If you do an Internet search of quotes about marriage it becomes obvious that people view marriage in many different ways. One of the quotes I ran across the other day is Susan Sontag’s “[Marriage is] an institution committed to the dulling of the feelings. The whole point of marriage is Repetition. The best it aims for is the creation of strong mutual dependencies.” Not the most positive view of marriage. But then she wrote this in reference to her own marriage which only lasted eight years.

The truth is that marriage is what we make it, and we have been reshaping the meaning of marriage since at least the ’60s when the divorce rate really began to rise. Now in at least fifty percent of the cases, marriage is not a lifelong commitment. That doesn’t mean that the parties entered into it with the idea that it could be temporary. I know from my own marriages that it is quite possible to marry for life each time that you marry. But I don’t think that anyone means for that to feel like a life sentence. Marriage is not meant to be punishment. (At least I would hope not.)  Everyone should have the possibility of parole if that is the case!

Marriage may not always stand for lifelong commitment. But it is still true that marriage stands for some kind of commitment. Otherwise why bother to marry? Why do gays want to marry, for instance, especially when they are already able to reap the benefits of marriage by establishing themselves as domestic partners (a possibility that isn’t universal, by the way)?

I once had a mother-in-law who refused to marry her boyfriend of 25 years because she didn’t want him to have any rights to her children’s inheritance. Shortly after her death, he was told to vacate the home that they had shared together but which had belonged to her alone. It was as if all the years they’d spent together counted for nothing. They may have made a commitment of some kind to one another, but since it wasn’t legal, that commitment wasn’t recognized, not even by her children. I thought it was a sad commentary on the feelings that they had for each othe, or at least, on the feelings she had for him.

But that was their business.

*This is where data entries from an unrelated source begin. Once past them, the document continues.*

(** * RSA_Factorization: staged factorisation pipeline

    A shallow embedding of [RSA_Multi_Method.py] (the special-prime sieve and
    the staged orchestrator) and of [John_D_Cook.py] (the finite-field probe,
    the fan-out driver and the product check), with the properties of the
    specification stated against it.

    Python integers are [Z]; [//] and [%] are [Z.div] and [Z.modulo] (both
    floor, as in Python).  A raised exception that leaves a function is
    [None] in the [option] monad.  In [John_D_Cook.py], which runs on plain
    Python ints, formatting an int of more than 4300 digits raises
    [ValueError], so a [print] under [if verbose] can fail.  The numpy bit
    arrays are [list bool] with checked indexing.  Python sets are
    [gset Z]. *)

From Stdlib Require Import ZArith List Lia Znumtheory.
From stdpp Require Import base option numbers list sorting gmap.

Open Scope Z_scope.

(** ** Python and numpy primitives used by the sources *)

Module Py.

(** [range(start, stop)]. *)
Definition range (start stop : Z) : list Z := seqZ start (stop - start).

(** [range(start, stop, step)], for the positive steps the sources use. *)
Definition range3 (start stop step : Z) : list Z :=
  (λ t, start + t * step) <$> seqZ 0 ((stop - start + step - 1) `div` step).
(** With the flag off, the weights [Compute] hands to the loop are
    those of input slot 1. *)
Lemma Compute_projection_reads_weights gp st h gv context gemm_data projection :
  is_prepack_ st = false ->
  Compute_projection T ram gp multiply_accumulate st h gv context gemm_data
  = Some (Ok projection) ->
  weights_data (captured T projection) = DataPtr <$> Input context 1.
Proof.
  intros Hflag. unfold Compute_projection. rewrite Hflag.
  destruct (Input context 0) as [input|]; [|discriminate].
  destruct (Input context 2) as [bias|]; [|discriminate].
  cbn [mbind option_bind].
  destruct (AttentionBase.CheckInputs _ _ _ _ _ _ _ _ _ _ _ _) as [mask [res|msg args]];
    [|discriminate].
  destruct (compute_hidden_sizes _ _) as [[hidden [[q k] v]]|];
    cbn [mbind option_bind]; [|discriminate].
  destruct (GetTempSpaceAllocator context); [|discriminate].
  destruct (int_add q k) as [qk|]; cbn [mbind option_bind]; [|discriminate].
  destruct (int_add qk v) as [qkv|]; cbn [mbind option_bind]; [|discriminate].
  destruct (int_mul 3 _) as [b3|]; cbn [mbind option_bind]; [|discriminate].
  destruct (int_mul b3 _) as [loop_len|]; cbn [mbind option_bind]; [|discriminate].
  destruct (TryParallelFor _ _ _ _) as [mem|]; cbn [mbind option_bind];
    try discriminate; intros H; inversion H; reflexivity.
Qed.

(** Adopting three shared buffers: they become the buffers of the
    operator, the vector keeps null pointers, and nothing else of the
    operator changes. *)
Lemma UseSharedPrePackedBuffers_adopts st h b0 b1 b2 rest used :
  exists st' h',
    UseSharedPrePackedBuffers st h (b0 :: b1 :: b2 :: rest) 1 used
    = Some (Ok tt, st', h', None :: None :: None :: rest, true)
    /\ packed_weights_ st' = mkArray3 b0 b1 b2
    /\ is_prepack_ st' = is_prepack_ st
    /\ packed_weights_size_ st' = packed_weights_size_ st
    /\ base st' = base st
    /\ weight_shape_ st' = weight_shape_ st.
Proof.
  unfold UseSharedPrePackedBuffers. change (1 !=? 1) with false. cbv iota.
  change (Z.of_nat 0) with 0. change (Z.of_nat 1) with 1. change (Z.of_nat 2) with 2.
  repeat (rewrite ?get3_0, ?get3_1, ?get3_2, ?set3_0, ?set3_1, ?set3_2;
          cbn [mbind option_bind lookup list_lookup insert list_insert
                 packed_weights_ set_packed_weights_]).
  eexists _, _. split; [reflexivity|].
  cbn [packed_weights_ set_packed_weights_ is_prepack_ packed_weights_size_ base
         weight_shape_ elt0 elt1 elt2].
  repeat split; reflexivity.
Qed.

Lemma UseSharedPrePackedBuffers_other_slot st h buffers input_idx used :
  input_idx <> 1 ->
  UseSharedPrePackedBuffers st h buffers input_idx used
  = Some (Ok tt, st, h, buffers, used).
Proof.
  intros Hne. unfold UseSharedPrePackedBuffers.
  destruct (1 !=? input_idx) eqn:E; [reflexivity|].
  apply neq_false in E. congruence.
Qed.

(** C10.
    - A call of [PrePack] that returns sets the packed-mode flag exactly
      when it reports [is_packed], which it does only for the weight
      slot and after each of the three packs succeeded.
    - [UseSharedPrePackedBuffers] on the weight slot stores the three
      buffers it is given as the buffers of the operator and leaves the
      flag as it was.
    - So, for an operator that was constructed and then only adopted
      shared buffers, the flag is off, and [Compute] does what it does
      on a freshly constructed operator, whatever the heap holds and
      whatever the packed multiply would compute: it hands the weights
      of input slot 1 to the loop, and the loop takes the unpacked
      path. *)
Theorem C10_only_prepack_sets_the_packed_mode_flag :
  (forall st h weights input_idx alloc pw r,
      PrePack st h weights input_idx alloc pw = Some r ->
      is_prepack_ (pp_self r) = is_prepack_ st || pp_is_packed r
      /\ (pp_is_packed r = true ->
          input_idx = 1
          /\ exists q k v,
              pack_hidden_sizes (base st) (Shape weights) = Some (Some (q, k, v))
              /\ let N := to_size_t (num_heads_ (base st)) in
                 let D := to_size_t (at_ (Shape weights) 0) in
                 MlasGemmPackBSize (Z.quot q N) D <> 0
                 /\ MlasGemmPackBSize (Z.quot k N) D <> 0
                 /\ MlasGemmPackBSize (Z.quot v N) D <> 0))
  /\ (forall st h b0 b1 b2 rest used,
         exists st' h',
           UseSharedPrePackedBuffers st h (b0 :: b1 :: b2 :: rest) 1 used
           = Some (Ok tt, st', h', None :: None :: None :: rest, true)
           /\ packed_weights_ st' = mkArray3 b0 b1 b2
           /\ is_prepack_ st' = is_prepack_ st)
  /\ (forall info h b0 b1 b2 rest used st' h' bufs' used'
             gp gp' h'' gv context gemm_data,
         UseSharedPrePackedBuffers (constructed info) h (b0 :: b1 :: b2 :: rest) 1 used
         = Some (Ok tt, st', h', bufs', used') ->
         is_prepack_ st' = false
         /\ Compute_projection T ram gp multiply_accumulate st' h' gv context gemm_data
            = Compute_projection T ram gp' multiply_accumulate (constructed info) h''
                gv context gemm_data
         /\ forall projection,
              Compute_projection T ram gp multiply_accumulate st' h' gv context
                gemm_data = Some (Ok projection) ->
              weights_data (captured T projection) = DataPtr <$> Input context 1).
Proof.
  split; [|split].
  - intros st h weights input_idx alloc pw r Hrun.
    destruct (PrePack_flag T ram MlasGemmPackBSize MlasGemmPackB _ _ _ _ _ _ _ Hrun)
      as (_ & Hflag & Hinv).
    split; [exact Hflag|]. intros Hpacked.
    destruct (Hinv Hpacked) as (Hidx & _ & q & k & v & Hsizes & Hnz).
    split; [exact Hidx|]. exists q, k, v. split; [exact Hsizes | exact Hnz].
  - intros st h b0 b1 b2 rest used.
    destruct (UseSharedPrePackedBuffers_adopts st h b0 b1 b2 rest used)
      as (st' & h' & E & Hslots & Hflag & _).
    exists st', h'. auto.
  - intros info h b0 b1 b2 rest used st' h' bufs' used' gp gp' h'' gv context
           gemm_data Hadopt.
    destruct (UseSharedPrePackedBuffers_adopts (constructed info) h b0 b1 b2 rest used)
      as (st1 & h1 & E & _ & Hflag & _ & Hbase & Hshape).
    rewrite E in Hadopt. inversion Hadopt; subst st1 h1 bufs' used'.
    cbn [is_prepack_ constructed] in Hflag.
    split; [exact Hflag|]. split.
    + apply Compute_projection_flag_off; [exact Hflag|reflexivity|exact Hbase|exact Hshape].
    + intros projection Hrun.
      exact (Compute_projection_reads_weights gp st' h' gv context gemm_data
               projection Hflag Hrun).
Qed.

End PackedModeFlag.

(** C10, at a concrete operator: the scenario's operator adopts one
    shared buffer that lives at address 2 of a heap and two null
    pointers; the flag stays off and [Compute] reads the weight input and
    projects as a freshly constructed operator does on an empty heap. *)
Lemma C10_adoption_witness :
  exists st' h',
    Attention.UseSharedPrePackedBuffers (constructed scenario) busy_heap
      [Some 2%nat; None; None] 1 false
    = Some (Ok tt, st', h', [None; None; None], true)
    /\ packed_weights_ st' = mkArray3 (Some 2%nat) None None
    /\ is_prepack_ st' = false
    /\ Attention.Compute_projection bool toy_ram toy_Gemm_packed toy_multiply_accumulate
         st' h' 4 scenario_context (fun _ => false)
       = Attention.Compute_projection bool toy_ram (fun _ _ _ _ _ _ _ mem _ _ => mem)
           toy_multiply_accumulate (constructed scenario) empty_heap 4
           scenario_context (fun _ => false).
Proof.
  pose proof (C10_only_prepack_sets_the_packed_mode_flag bool toy_ram toy_PackBSize
                toy_PackB toy_multiply_accumulate) as (_ & Hadopt & Hcompute).
  destruct (Hadopt (constructed scenario) busy_heap (Some 2%nat) None None [] false)
    as (st' & h' & E & Hslots & Hflag).
  destruct (Hcompute scenario busy_heap (Some 2%nat) None None [] false st' h'
              [None; None; None] true toy_Gemm_packed
              (fun _ _ _ _ _ _ _ mem _ _ => mem) empty_heap 4 scenario_context
              (fun _ => false) E) as (Hoff & Hsame & _).
  exists st', h'. auto.
Defined.

(** * Further properties of the validation *)

Lemma size_1_inv (l : list Z) : size l = 1 -> exists a, l = [a].
Proof.
  unfold size. destruct l as [|a [|? ?]]; cbn [length]; intros H; try lia. eauto.
Qed.
(** * bilibili-comments-mcp: the bounded task pool and the comment tool

    A shallow embedding of [bilibili_mcp.js].

    - [Pool]: [simplePool] together with the part of the JavaScript
      promise machinery it relies on (a promise store, reactions
      registered by [then]/[catch]/[finally], and the microtask queue).
    - [Server]: [validateCookie], [getVideoComments],
      [generateMarkdownResponse] and the formatting helpers, over an
      explicit description of what the remote API answers.

    Numbers are modelled as [Z]: the concurrency limit, the counters of
    the API and the page arguments are counts. *)

From Stdlib Require Import ZArith Ascii String List Lia DecimalString.
From stdpp Require Import prelude strings.

Set Default Proof Using "Type".

(* ================================================================== *)
(** * Data of the remote API and JavaScript values *)
(* ================================================================== *)

(** A nested reply as returned by [/x/v2/reply/reply]. *)
Record reply := Reply {
  reply_uname : string;      (* reply.member.uname *)
  reply_message : string;    (* reply.content.message *)
  reply_like : Z;            (* reply.like *)
  reply_ctime : Z            (* reply.ctime *)
}.

#[export] Instance reply_eq_dec : EqDecision reply.
Proof. solve_decision. Defined.

(** The values that flow through the promises of this program. *)
Inductive value :=
| VUndefined
| VNum (n : Z)
| VStr (s : string)
| VArray (items : list reply).

#[export] Instance value_eq_dec : EqDecision value.
Proof. solve_decision. Defined.

(** How a promise settles. *)
Inductive outcome :=
| Fulfilled (v : value)
| Rejected (reason : value).

#[export] Instance outcome_eq_dec : EqDecision outcome.
Proof. solve_decision. Defined.

(* ================================================================== *)
(** * The pool: [simplePool] *)
(* ================================================================== *)

Module Pool.

(** Promises are cells of a store, named by their index. *)
Abbreviation pid := nat (only parsing).

Section Definitions.

(** [F] is the type of the caller's closures [fn]; the pool never looks
    inside them. *)
Context {F : Type}.

(** The queue entry [{ fn, resolve, reject }].  [resolve] and [reject] are
    the two resolving functions of one promise, the one [schedule]
    returns; the entry records that promise. *)
Record task := Task {
  fn : F;
  promise : pid
}.

(** The three closures created in [runTask]. *)
Inductive handler :=
| OnResult (t : task)     (* res => task.resolve(res) *)
| OnError (t : task)      (* err => task.reject(err) *)
| OnSettled.              (* () => { activeCount--; processQueue(); } *)

Inductive reaction_kind := KThen | KCatch | KFinally.

(** A reaction registered on a promise by [p.then(h)], [p.catch(h)] or
    [p.finally(h)]; [derived] is the promise that call returned. *)
Record reaction := Reaction {
  kind : reaction_kind;
  callback : handler;
  derived : pid
}.

Record cell := Cell {
  result : option outcome;       (* [None]: pending *)
  reactions : list reaction
}.

(** A microtask: a reaction of a promise that settled with the outcome. *)
Definition job : Type := reaction * outcome.
Lemma balance_quiet a t : Forall (λ ev, gets ev = [] ∧ gives ev = []) t → balance a t a.
Proof.
  induction 1 as [|ev t [Hg Hv] _ IH]; [apply balance_nil|].
  apply (balance_app a [ev] a); [|done]. apply balance_one. by rewrite Hg, Hv, app_nil_r.
Qed.

#[global] Instance covers_proper : Proper ((≡ₚ) ==> (=) ==> iff) covers.
Proof. intros a a' Ha t ? <-. unfold covers. by setoid_rewrite Ha. Qed.

#[global] Instance balance_proper : Proper ((≡ₚ) ==> (=) ==> (≡ₚ) ==> iff) balance.
Proof. intros a a' Ha t ? <- b b' Hb. unfold balance. by rewrite Ha, Hb. Qed.

(** One event at a time. *)
Lemma covers_cons a ev t : covers a (ev :: t) → ∃ b, a ++ gets ev ≡ₚ gives ev ++ b ∧ covers b t.
Proof.
  intros Hc. destruct (Hc [ev] t eq_refl) as [b Hb]. simpl in Hb. rewrite !app_nil_r in Hb.
  exists b. split; [done|]. intros p s ->. destruct (Hc (ev :: p) s eq_refl) as [rest Hr].
  exists rest. apply (Permutation_app_inv_l (gives ev)). simpl in Hr.
  by rewrite app_assoc, <- Hb, <- app_assoc, Hr, <- app_assoc.
Qed.

Lemma covers_step a ev b t : a ++ gets ev ≡ₚ gives ev ++ b → covers b t → covers a (ev :: t).
Proof.
  intros Hb Hc. apply balance_one in Hb as [Hb C]. by apply (covers_app a [ev] b t).
Qed.

(** A log that only takes in, and one that only gives out. *)
Lemma covers_gets_only a t : flat_map gives t = [] → covers a t.
Proof.
  intros Hg p s ->. rewrite flat_map_app in Hg. apply app_nil in Hg as [Hp _]. exists (a ++ flat_map gets p). by rewrite Hp.
Qed.

Lemma covers_gives_only a t b : flat_map gets t = [] → a ≡ₚ flat_map gives t ++ b → covers a t.
Proof.
  intros Hg Ha p s ->. rewrite flat_map_app in Hg, Ha. apply app_nil in Hg as [Hp _].
  exists (flat_map gives s ++ b). by rewrite Hp, app_nil_r, Ha, <- app_assoc.
Qed.
End Ledger.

There are all different ways of showing that you have a commitment to another person. One is to have children together. You’ll always have ties with the other parent, even if you don’t marry. When the actor Heath Ledger died, the mother of his daughter, Michelle Williams, was treated like his widow even though they had never married and weren’t even together anymore. If she had just been an ex-girlfriend, that wouldn’t have been the case.

Some people believe that staying together without marriage shows more commitment, because after all, you don’t have to stay together. When the actress Farrah Fawcett was dying of colon cancer, the man she had lived with for decades and had a child with (Ryan O’Neal) was there by her side even though they hadn’t been together for several years. In my opinion, this shows that they had felt married, no matter what they told the world.

You could say that marriage is nothing more than legal recognition of an avowed commitment. You could also say that society has a vested interest in legal marriage contracts because they encourage a longer period of commitment than might otherwise exist. This means that they are better suited for the raising of children. The average length of time that people stay married is eight years. Just long enough to get the children into school. When Marriage.com surveyed 700 people about why they stayed married, 30% said it was because of the children. (30% said it was out of love.)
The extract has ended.